Plasma is doing something most L1s refuse to do:
it prioritizes payment UX over token price optics.

That raises an uncomfortable question:
Is XPL being diluted so users can have a smoother experience?

1. Free stablecoin gas: great UX, weak token demand?

On @Plasma , stablecoin transfers can be nearly gas-free.
For users, that’s real Web2-level UX:

  • No fee spikes😍

  • No need to hold the native token😀

  • No “pending” during congestion👍

But for $XPL holders, this is controversial.

If users don’t need XPL to transact, what actually drives demand for the token?

Plasma is clearly willing to delay short-term token demand to onboard real users first.

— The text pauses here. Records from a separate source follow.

Lemma justified_list_commit c V slots sts b :
  justified_list c V slots sts → LSCommit b ∈ sts → V !! reference b = Some b.
Proof.
  revert sts. induction slots as [|slot slots IH]; intros [|st sts]; simpl; try done.
  { intros _ []%not_elem_of_nil. }
  intros [Hj Hl] [Heq|Hin]%elem_of_cons; [|by eapply IH].
  rewrite <-Heq in Hj. by inversion Hj.
Qed.

Lemma justified_list_slots c V slots sts :
  justified_list c V slots sts → status_slot <$> sts = slots.
Proof.
  revert sts. induction slots as [|slot slots IH]; intros [|st sts]; simpl; try done.
  intros [Hj%justified_slot Hl%IH]. by rewrite Hj, <-Hl.
Qed.

Lemma anchor_of_Some slot later anchor :
  anchor_of slot later = Some anchor →
  LSCommit anchor ∈ later ∧ slot_round slot + 3 ≤ vb_round anchor.
Proof.
  induction later as [|st later IH]; simpl; [done|].
  destruct (N.leb_spec (slot_round slot + 3) (leader_status_round st)).
  - destruct st; simpl in *; intros Ha; simplify_eq; [split; [left|done]|].
    apply IH in Ha as [? ?]. split; [by right|done].
  - intros [? ?]%IH. split; [by right|done].
Qed.

(** ** The decided prefix *)

Lemma decided_sequence_total c leaders :
  (∀ st, st ∈ leaders.*1 → slot_authority (status_slot st) < committee_size c) →
  ∃ l, decided_sequence c leaders = Ok l.
Proof.
  induction leaders as [|[st dec] leaders IH]; intros Hauth; simpl; [by eexists|].
  destruct IH as [l Hl]; [intros x Hx; apply Hauth; by right|].
  destruct (_ =? _); [by exists l|].
  specialize (Hauth st ltac:(left)).
  destruct st as [b|s|s]; simpl in *; [| |by eexists].
  all: destruct (vec_index_lt (authorities c) _ Hauth) as [a Ha]; unfold committee_authority;
    rewrite Ha; simpl; rewrite Hl; by eexists.
Qed.

(** Aligned statuses give decided prefixes of which one extends the other. *)
Lemma decided_sequence_agree c leaders1 leaders2 l1 l2 :
  agree leaders1.*1 leaders2.*1 →
  decided_sequence c leaders1 = Ok l1 → decided_sequence c leaders2 = Ok l2 →
  l1 `prefix_of` l2 ∨ l2 `prefix_of` l1.
Proof.
  revert leaders2 l1 l2. induction leaders1 as [|[st1 dec1] leaders1 IH]; intros leaders2 l1 l2.
  { intros _ [= <-] _. left. apply prefix_nil. }
  destruct leaders2 as [|[st2 dec2] leaders2]; [intros _ _ [= <-]; right; apply prefix_nil|].
  cbn [fmap list_fmap agree fst decided_sequence]. intros [[Hslot Hdec] Hag].
  rewrite <-!status_slot_round, <-Hslot. destruct (_ =? _); [by apply IH|].
  destruct (into_decided_leader st1) as [d1|] eqn:Hd1; [|intros [= <-] _; left; apply prefix_nil].
  destruct (into_decided_leader st2) as [d2|] eqn:Hd2; [|intros _ [= <-]; right; apply prefix_nil].
  rewrite <-Hdec in Hd2 by (apply into_decided_leader_is_Some; eauto).
  replace d2 with d1 by congruence.
  intros (? & _ & (rest1 & Hr1 & [= <-])%bind_Ok)%bind_Ok (? & _ & (rest2 & Hr2 & [= <-])%bind_Ok)%bind_Ok.
  destruct (IH leaders2 rest1 rest2 Hag Hr1 Hr2); [left|right]; by apply prefix_cons.
Qed.

(** ** The loop *)

(** The slots up to the last decided one, exclusive. *)
Fixpoint slots_until (last_decided : Slot) (slots : list Slot) : list Slot :=
  match slots with
  | [] => []
  | slot :: slots =>
      if bool_decide (slot = last_decided) then [] else slot :: slots_until last_decided slots
  end.

Lemma slots_until_app last_decided l1 l2 :
  last_decided ∉ l1 → slots_until last_decided (l1 ++ l2) = l1 ++ slots_until last_decided l2.
Proof.
  induction l1 as [|s l1 IH]; intros Hn; simpl; [done|].
  apply not_elem_of_cons in Hn as [? ?]. rewrite bool_decide_eq_false_2 by done. by rewrite IH.
Qed.

Lemma slots_until_sub last_decided l s : s ∈ slots_until last_decided l → s ∈ l.
Proof.
  induction l as [|x l IH]; simpl; [done|]. case_bool_decide; [by intros ?%not_elem_of_nil|].
  rewrite !elem_of_cons. naive_solver.
Qed.

Lemma foldM_nested {A B C} (f : B → A → C → outcome A) (cs : list C) (bs : list B) (a : A) :
  foldM (λ a b, foldM (f b) a cs) a bs =
  foldM (λ a p, f p.1 a p.2) a (bs ≫= λ b, pair b <$> cs).
Proof.
  revert a. induction bs as [|b bs IH]; intros a; [done|]. cbn [foldM mbind list_bind].
  rewrite foldM_app.
  assert (Hin : ∀ a, foldM (λ a p, f p.1 a p.2) a (pair b <$> cs) = foldM (f b) a cs).
  { clear. induction cs as [|c cs IH]; intros a; [done|]. cbn.
    destruct (f b a c); [apply IH|done..]. }
  rewrite Hin. destruct (foldM (f b) a cs); [apply IH|done..].
Qed.

Section loop.
Context {L D : Type} `{LeaderElection L} `{DagReaderSpec D}.
Implicit Types self : UniversalCommitter L D.

(** The slot a committer is responsible for in a round. *)
Definition elected (round : Round) (committer : BaseCommitter L D) : option Slot :=
  match elect_leader committer round with Ok slot => slot | _ => None end.

(** What a validator's committer relies on: the committers read its DAG with waves of
    three rounds, the leader schedule elects authorities of the committee, the blocks were
    verified and accepted in causal order, and the rounds are far from overflowing. *)
Record committer_ok (byz : gset AuthorityIndex) self : Prop := {
  co_inv : dr_inv (uc_dag_state self);
  co_committee : dr_committee (uc_dag_state self) = committee (uc_context self);
  co_wf : committee_wf (committee (uc_context self));
  co_byz : set_stake (committee (uc_context self)) byz < validity_threshold (committee (uc_context self));
  co_valid : valid_dag (committee (uc_context self)) (dr_view (uc_dag_state self));
  co_honest : compatible byz (dr_view (uc_dag_state self)) (dr_view (uc_dag_state self));
  co_rounds : dr_highest_accepted_round (uc_dag_state self) + 3 < U32_MAX;
  co_committers committer : committer ∈ committers self →
    bc_dag_state committer = uc_dag_state self ∧ bc_context committer = uc_context self ∧
    wave_length (bc_options committer) = 3 ∧ round_offset (bc_options committer) < 2 ^ 32;
  co_schedule committer round : committer ∈ committers self →
    ∃ authority, ls_elect_leader (bc_leader_schedule committer) round
        (leader_offset (bc_options committer)) = Ok authority ∧
      authority < committee_size (committee (uc_context self));
}.

Context (byz : gset AuthorityIndex) (self : UniversalCommitter L D) (Hok : committer_ok byz self).
Let c : Committee := committee (uc_context self).
Let V : dag := dr_view (uc_dag_state self).

Lemma elect_leader_elected committer round :
  committer ∈ committers self →
  elect_leader committer round = Ok (elected round committer) ∧
  ∀ slot, elected round committer = Some slot →
    slot_round slot = round ∧ slot_authority slot < committee_size c ∧
    leader_round committer (wave_number committer round) = round.
Proof.
  intros Hin. unfold elected, elect_leader.
  destruct (co_schedule _ _ Hok committer round Hin) as (a & Ha & Hlt).
  destruct (N.eqb_spec (leader_round committer (wave_number committer round)) round) as [Heq|]; simpl; [|done].
  rewrite Ha. simpl. split; [done|]. by intros slot [= <-].
Qed.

2. XPL inflation: reasonable, but not exciting

XPL starts at ~5% annual inflation, gradually tapering to 3%.
It’s controlled, transparent, and tied to validator participation — but it’s not designed to create scarcity narratives.

No aggressive deflation promises.
No token-burn hype.

This is clean tokenomics — and also hard to market in a speculation-driven cycle.

3. What #Plasma is really betting on

Plasma isn’t betting on:

  • Fast token appreciation

  • TVL boosted by short-term incentives

  • “ETH killer” narratives

It’s betting on something slower — and harder:

Consistent, real payment volume.

As usage grows:

  • EIP-1559 fee burns scale naturally

  • Staking rewards become meaningful

  • XPL gains value from network activity, not hype

4. Verdict: sacrificing value — or postponing it?

XPL is not designed to enrich early holders quickly.
But it’s also not a hollow governance token.

Plasma chose the hard path:

  • UX first

  • Revenue later

  • Token value derived from real usage

The real question isn’t:

“Will XPL pump?”

It’s:

“Does the market still have patience for tokens that only appreciate when infrastructure is actually used?”

If the answer is yes, XPL wins — quietly, and very differently from the rest of the market.